OK, I've simplified the code; now it's easier to explain. Here it is:

my @ss =
  map sort_inner( [ keys %{ $_->[ 0 ] } ] ),
  sort { $a->[ 1 ] <=> $b->[ 1 ] }
  map [ $HoHoA{ $_ }, substr( $_, 3 ) ],
  keys %HoHoA;


for my $i ( 0..$#ss-1 ) {
  my $si = $ss[ $i ];
  for my $j ( $i+1..$#ss ) {
    my $sj = $ss[ $j ];

    for my $ki ( @$si ) {
      for my $kj ( @$sj ) {
        print "$ki - $kj\n";
      }
    }

  }
}

sub sort_inner {
  return [
          map $_->[ 0 ],
          sort { $a->[ 1 ] <=> $b->[ 1 ] || $a->[ 2 ] <=> $b->[ 2 ] }
          map [ $_, /\d+/g ],
          @{ $_[ 0 ] }
         ]
}
[download]

Basically the problem entails to solving two subproblems:

1. iterate over all (unordered) pairs of distinct sets of keys;
2. for any pair of sets of keys, generate all possible ordered pairs of members of these sets such that the first member of the pair comes from one set and the second member of the pair comes from the other set.

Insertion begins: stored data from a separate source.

Lemma utf8_bytes (cp : N) :
  (cp < 1114112)%N -> Forall (fun byte => (byte < 256)%N) (utf8 cp).
Proof.
  intros Hcp. unfold utf8.
  assert (H64 : forall x, (x mod 64 < 64)%N)
    by (intros x; apply N.mod_lt; discriminate).
  destruct (N.ltb_spec cp 128); [repeat constructor; lia|].
  destruct (N.ltb_spec cp 2048).
  { assert (cp / 64 < 32)%N
      by (apply N.Div0.div_lt_upper_bound; exact H0).
    pose proof (H64 cp). repeat constructor; lia. }
  destruct (N.ltb_spec cp 65536).
  { assert (cp / 4096 < 16)%N
      by (apply N.Div0.div_lt_upper_bound; exact H1).
    pose proof (H64 cp). pose proof (H64 (cp / 64)%N).
    repeat constructor; lia. }
  assert (cp / 262144 < 5)%N
    by (apply N.Div0.div_lt_upper_bound; lia).
  pose proof (H64 cp). pose proof (H64 (cp / 64)%N).
  pose proof (H64 (cp / 4096)%N).
  repeat constructor; lia.
Qed.

Lemma escapes_urlSafe (cp : N) :
  (cp < 1114112)%N -> forallb urlSafe (flat_map percent (utf8 cp)) = true.
Proof.
  intros Hcp. pose proof (utf8_bytes Hcp) as Hbytes.
  induction Hbytes as [|byte bytes Hb _ IH]; [reflexivity|].
  cbn [flat_map]. rewrite forallb_app, IH, (percent_urlSafe Hb).
  reflexivity.
Qed.

Lemma prepend_inv (p : jsstring) (c : completion jsstring) (e : jsstring) :
  prepend p c = Returned e -> exists e', c = Returned e' /\ e = p ++ e'.
Proof.
  destruct c as [e'|x]; cbn; intros H; [|discriminate H].
  injection H as <-. exists e'. split; reflexivity.
Qed.

Lemma encodeURIComponent_cons (c : N) (rest : jsstring) :
  encodeURIComponent (c :: rest)
  = if unreserved c then prepend [c] (encodeURIComponent rest)
    else if ((c <? 55296) || (57343 <? c))%N then
      prepend (flat_map percent (utf8 c)) (encodeURIComponent rest)
    else if (56320 <=? c)%N then Threw URIError
    else
      match rest with
      | d :: rest' =>
        if ((56320 <=? d) && (d <=? 57343))%N then
          prepend
            (flat_map percent
               (utf8 (65536 + (c - 55296) * 1024 + (d - 56320))%N))
            (encodeURIComponent rest')
        else Threw URIError
      | [] => Threw URIError
      end.
Proof. reflexivity. Qed.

OK, the inner couple of loops take care of the second subproblem:

    for my $ki ( @$si ) {
      for my $kj ( @$sj ) {
        print "$ki - $kj\n";
      }
    }
[download]

Here @$si and @$sj represent two (suitably sorted) lists of inner keys, and the loops ensure that we get all possible ordered pairs with the first element from @$si and the second one from @$sj.

The other loop handles the first subproblem:

for my $i ( 0..$#ss-1 ) {
  my $si = $ss[ $i ];
  for my $j ( $i+1..$#ss ) {
    my $sj = $ss[ $j ];

    # ...

  }
}
[download]

This runs over all pairs of (sorted) lists ( $ss[ $i ], $ss[ $j ] ) such that 0 ≤ $i < $j < @ss.

The remaining problem is to sort the sets of keys so that the looping above produces the output in the desired order. Two different levels of sorting are required: for each inner hash of %HoHoA the keys need to be sorted to produce a set of sorted keys; and these sets of sorted keys must be stored in the right order in the array @ss. The code does this with a pair of nested Schwartzian transforms. The inner one encapsulated in the function sort_inner, which sorts the elements of the input array according to the two numbers contained in each key. These two numbers are extracted via the regular expression /\d+/g evaluated in a list context. The actual sort function is

{ $a->[ 1 ] <=> $b->[ 1 ] || $a->[ 2 ] <=> $b->[ 2 ] }
[download]

which sorts array refs numerically according to their second elements, or, in case of ties, their third elements (the first element is the typical ST payload).

The outer ST is

my @ss =
  map sort_inner( [ keys %{ $HoHoA{ $_->[ 0 ] } } ] ),
  sort { $a->[ 1 ] <=> $b->[ 1 ] }
  map [ $_, substr( $_, 3 ) ],
  keys %HoHoA;
[download]

The keys are sorted numerically on the substring obtained by removing the first 3 characters (i.e. the word "set"). (I could have just as well used the same /\d+/g construct as before.) The only non-standard aspect of this ST is that the last step, instead of simply extracting the payload with $_->[ 0 ] as before, it does one further transformation on it (more about this in a minute). It is equivalent to the more usual looking ST

my @tmp =
  map $_->[ 0 ],
  sort { $a->[ 1 ] <=> $b->[ 1 ] }
  map [ $_, substr( $_, 3 ) ],
  keys %HoHoA;
[download]

followed by one more map map:

my @ss = map sort_inner( [ keys %{ $HoHoA{ $_ } } ] ), @tmp;
[download]

I'v just collapsed these two steps to eliminate the intermediate @tmp array.

The transformation given by the expression

sort_inner( [ keys %{ $HoHoA{ $k } } ] )
[download]

returns an array ref the keys of the inner hash corresponding to $HoHoA{ $k }, but sorted by sort_inner.

In the end, @ss is just an AoA. Or rather, it is a SAoSA: a sorted array of sorted arrays.